PROBLEM DETAILS: Copy exactly the lines of the material below that run from the one containing "(* go: placement/engine.go L48-56 *)" through the one containing "(* go: placement/explain.go L57-67 *)". Copy no other lines.

DATASET CONTENT:
(* ===== verification/Engine.v ===== *)
(** * The placement engine

    [forge/api/internal/placement/engine.go] and [explain.go]: filter, score
    and soft-weight every candidate ([evaluate]), pick one ([Place]), rank
    them ([PlaceAll]), and the report that explains a decision
    ([ExplainPlacement], [ExplainScores]). *)
From Stdlib Require Import ZArith Lia SpecFloat Sorting.Sorted.
From stdpp Require Import base gmap strings list.
From S2P Require Import Prelude GoStrings GoFloat GoSort Constraints Strategy.
#[local] Open Scope string_scope.
#[local] Open Scope list_scope.
#[local] Open Scope Z_scope.
#[local] Open Scope go_scope.

(** ** Data *)

(** The checker is stateless; [e_logger] says whether a logger is attached. *)
(* go: placement/engine.go type:Engine *)
Record Engine := mkEngine { e_scorer : Scorer; e_logger : bool }.

(* go: placement/engine.go func:NewEngine *)
Definition NewEngine (scorer : Scorer) : Engine := mkEngine scorer false.

(* go: placement/engine.go func:Engine.WithLogger *)
Definition WithLogger (e : Engine) (attached : bool) : Engine := mkEngine (e_scorer e) attached.

(* go: placement/explain.go type:ScoreFailure *)
Record ScoreFailure := mkScoreFailure { sf_NodeID : string; sf_Reason : string }.

(* go: placement/explain.go type:FilterReason *)
Record FilterReason := mkFilterReason {
  fr_NodeID : string; fr_Constraint : Constraint; fr_Reason : string
}.

(* go: placement/explain.go type:PlacementReport *)
Record PlacementReport := mkPlacementReport {
  pr_Request : WorkloadRequest;
  pr_TotalCandidates : Z;
  pr_FilteredOut : list FilterReason;
  pr_ScoreFailures : list ScoreFailure;
  pr_ScoredCandidates : list ScoreResult;
  pr_Selected : option ScoreResult
}.

(* go: placement/explain.go type:ScoreBreakdown *)
Record ScoreBreakdown := mkScoreBreakdown {
  sb_NodeID : string; sb_BaseScore : float; sb_SoftConstraintBonus : float;
  sb_Reasons : list string
}.

(* go: placement/engine.go const:maxFailureReasons *)
Definition maxFailureReasons : Z := 5.
(* go: placement/engine.go const:maxFailureNodes *)
Definition maxFailureNodes : nat := 5.

(** ** Logging *)

(* go: placement/engine.go func:Engine.log *)
Definition engine_log (e : Engine) (entry : LogEntry) : St World unit := fun w =>
  (tt, if e_logger e then mkWorld (w_ctx w) (w_rng w) (w_log w ++ [entry]) else w).

Fixpoint log_filtered (e : Engine) (reasons : list string) : St World unit :=
  match reasons with
  | [] => ret tt
  | r :: rest => engine_log e (LogFiltered r) ;;; log_filtered e rest
  end.

(** ** The error of a placement nobody can take *)

(** The first loop: the distinct reasons in order of first appearance, and the
    nodes each was reported for. *)
(* go: placement/engine.go L138-145 *)
Fixpoint group_failures (failures : list ScoreFailure) (order : list string)
    (nodesByReason : gmap string (list string)) : list string * gmap string (list string) :=
  match failures with
  | [] => (order, nodesByReason)
  | f :: rest =>
      let seen := nodesByReason !! sf_Reason f in
      group_failures rest
        (match seen with None => order ++ [sf_Reason f] | Some _ => order end)
        (<[sf_Reason f := default [] seen ++ [sf_NodeID f]]> nodesByReason)
  end.

(* go: placement/engine.go L148-159 *)
Fixpoint failure_parts (total i : Z) (order : list string)
    (nodesByReason : gmap string (list string)) : list string :=
  match order with
  | [] => []
  | reason :: rest =>
      if maxFailureReasons <=? i then [cat [itoa (total - i); " further distinct scoring failures"]]
      else
        let nodes := default [] (nodesByReason !! reason) in
        let more := (length nodes - maxFailureNodes)%nat in
        let '(shown, suffix) :=
          if (maxFailureNodes <? length nodes)%nat
          then (take maxFailureNodes nodes, cat [" and "; itoa (Z.of_nat more); " more"])
          else (nodes, "") in
        cat [reason; " ("; Join shown ", "; suffix; ")"]
          :: failure_parts total (i + 1) rest nodesByReason
  end.

(* go: placement/engine.go func:describeScoreFailures *)
Definition describeScoreFailures (failures : list ScoreFailure) : string :=
  let '(order, nodesByReason) := group_failures failures [] ∅ in
  Join (failure_parts (Z.of_nat (length order)) 0 order nodesByReason) "; ".

Section Engine.
(** [env] is the value of [FORGE_PLACEMENT_V2]. *)
Context (env : string).

(** ** Evaluation *)

(* go: placement/engine.go L94-111 *)
Fixpoint evaluate_loop (e : Engine) (req : WorkloadRequest) (filtered : list Candidate)
    (results : list ScoreResult) (failures : list ScoreFailure)
    : St World (list ScoreResult * list ScoreFailure * error) :=
  match filtered with
  | [] => ret (results, failures, None)
  | c :: rest =>
      let! err := ctx_Err in
      match err with
      | Some msg => ret ([], failures, Some (cat ["placement cancelled: "; msg]))
      | None =>
          let! scored := s_Score (e_scorer e) c req in
          match scored with
          | Err msg =>
              engine_log e (LogFailedScoring (c_NodeID c) msg) ;;;
              evaluate_loop e req rest results (failures ++ [mkScoreFailure (c_NodeID c) msg])
          | Ok (score, scoreReasons) =>
              let '(bonus, bonusReasons) := CheckSoft env c (q_Constraints req) (q_ConstraintCtx req) in
              evaluate_loop e req rest
                (results ++ [mkScoreResult (c_NodeID c) (fadd score bonus)
                               (scoreReasons ++ bonusReasons) (c_StorageLocality c)])
                failures
          end
      end
  end.

(* go: placement/engine.go func:Engine.evaluate *)
Definition evaluate (e : Engine) (candidates : list Candidate) (req : WorkloadRequest)
    : St World (list ScoreResult * list ScoreFailure * error) :=
  let '(filtered, reasons) :=
    FilterByConstraints candidates (q_Constraints req) (q_ConstraintCtx req) in
  log_filtered e reasons ;;;
  match filtered with
  | [] => ret ([], [], Some "no viable candidates after constraint filtering")
  | _ =>
      let! '(results, failures, err) := evaluate_loop e req filtered [] [] in
      match err with
      | Some msg => ret ([], failures, Some msg)
      | None =>
          match results with
          | [] =>
              match failures with
              | [] => ret ([], [], Some "no viable candidates after scoring")
              | _ => ret ([], failures, Some (cat ["no viable candidates after scoring: ";
                                                   describeScoreFailures failures]))
              end
          | _ => ret (results, failures, None)
          end
      end
  end.

(** ** Selection *)

(** The scan of [Place]: the best result so far and how many tie with it. *)
(* go: placement/engine.go L48-56 *)
Fixpoint place_scan (best : ScoreResult) (tied : Z) (results : list ScoreResult) : ScoreResult * Z :=
  match results with
  | [] => (best, tied)
  | r :: rest =>
      if flt (sr_Score best) (sr_Score r) then place_scan r 1 rest
      else if feq (sr_Score r) (sr_Score best) then place_scan best (tied + 1) rest
      else place_scan best tied rest
  end.

(* go: placement/engine.go func:Engine.Place *)
Definition Place (e : Engine) (candidates : list Candidate) (req : WorkloadRequest)
    : St World (outcome (result ScoreResult)) :=
  let! '(results, _, err) := evaluate e candidates req in
  match err with
  | Some msg => ret (Returns (Err msg))
  | None =>
      match results with
      | [] => ret Panics
      | first :: rest =>
          let '(best, tied) := place_scan first 1 rest in
          engine_log e (LogSelected (sr_NodeID best) (sr_Score best)) ;;;
          (if 1 <? tied then engine_log e (LogTie (sr_NodeID best) (sr_Score best) tied)
           else ret tt) ;;;
          ret (Returns (Ok best))
      end
  end.

Definition higher_score (a b : ScoreResult) : bool := flt (sr_Score b) (sr_Score a).

(* go: placement/engine.go func:Engine.PlaceAll *)
Definition PlaceAll (e : Engine) (candidates : list Candidate) (req : WorkloadRequest)
    : St World (result (list ScoreResult)) :=
  let! '(results, _, err) := evaluate e candidates req in
  match err with
  | Some msg => ret (Err msg)
  | None => ret (Ok (isort higher_score results))
  end.

(** ** Explanation *)

(* go: placement/explain.go L57-67 *)
Fixpoint first_failed (candidate : Candidate) (hard : list Constraint) (ctx : ConstraintContext)
    : option FilterReason :=
  match hard with
  | [] => None
  | constraint :: rest =>
      match checkSingle candidate constraint ctx with
      | Some err => Some (mkFilterReason (c_NodeID candidate) constraint err)
      | None => first_failed candidate rest ctx
      end
  end.

(* go: placement/explain.go L51-71 *)
Fixpoint explain_filter (hard : list Constraint) (ctx : ConstraintContext)
    (candidates : list Candidate) (out : list FilterReason) (viable : list Candidate)
    : St World (list FilterReason * list Candidate) :=
  match candidates with
  | [] => ret (out, viable)
  | candidate :: rest =>
      let! err := ctx_Err in
      match err with
      | Some _ => ret (out, viable)
      | None =>
          match first_failed candidate hard ctx with
          | Some reason => explain_filter hard ctx rest (out ++ [reason]) viable
          | None => explain_filter hard ctx rest out (viable ++ [candidate])
          end
      end
  end.

(* go: placement/explain.go L73-93 *)
Fixpoint explain_score (scorer : Scorer) (req : WorkloadRequest) (viable : list Candidate)
    (failures : list ScoreFailure) (scored : list ScoreResult)
    : St World (list ScoreFailure * list ScoreResult) :=
  match viable with
  | [] => ret (failures, scored)
  | c :: rest =>
      let! err := ctx_Err in
      match err with
      | Some _ => ret (failures, scored)
      | None =>
          let! s := s_Score scorer c req in
          match s with
          | Err msg => explain_score scorer req rest (failures ++ [mkScoreFailure (c_NodeID c) msg]) scored
          | Ok (score, reasons) =>
              let '(bonus, bonusReasons) := CheckSoft env c (q_Constraints req) (q_ConstraintCtx req) in
              explain_score scorer req rest failures
                (scored ++ [mkScoreResult (c_NodeID c) (fadd score bonus) (reasons ++ bonusReasons) ""])
          end
      end
  end.

(* go: placement/explain.go L95-103 *)
Fixpoint explain_best (best : ScoreResult) (scored : list ScoreResult) : ScoreResult :=
  match scored with
  | [] => best
  | s :: rest => explain_best (if flt (sr_Score best) (sr_Score s) then s else best) rest
  end.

RESULT OF THE EXERCISE:
(* go: placement/engine.go L48-56 *)
Fixpoint place_scan (best : ScoreResult) (tied : Z) (results : list ScoreResult) : ScoreResult * Z :=
  match results with
  | [] => (best, tied)
  | r :: rest =>
      if flt (sr_Score best) (sr_Score r) then place_scan r 1 rest
      else if feq (sr_Score r) (sr_Score best) then place_scan best (tied + 1) rest
      else place_scan best tied rest
  end.

(* go: placement/engine.go func:Engine.Place *)
Definition Place (e : Engine) (candidates : list Candidate) (req : WorkloadRequest)
    : St World (outcome (result ScoreResult)) :=
  let! '(results, _, err) := evaluate e candidates req in
  match err with
  | Some msg => ret (Returns (Err msg))
  | None =>
      match results with
      | [] => ret Panics
      | first :: rest =>
          let '(best, tied) := place_scan first 1 rest in
          engine_log e (LogSelected (sr_NodeID best) (sr_Score best)) ;;;
          (if 1 <? tied then engine_log e (LogTie (sr_NodeID best) (sr_Score best) tied)
           else ret tt) ;;;
          ret (Returns (Ok best))
      end
  end.

Definition higher_score (a b : ScoreResult) : bool := flt (sr_Score b) (sr_Score a).

(* go: placement/engine.go func:Engine.PlaceAll *)
Definition PlaceAll (e : Engine) (candidates : list Candidate) (req : WorkloadRequest)
    : St World (result (list ScoreResult)) :=
  let! '(results, _, err) := evaluate e candidates req in
  match err with
  | Some msg => ret (Err msg)
  | None => ret (Ok (isort higher_score results))
  end.

(** ** Explanation *)

(* go: placement/explain.go L57-67 *)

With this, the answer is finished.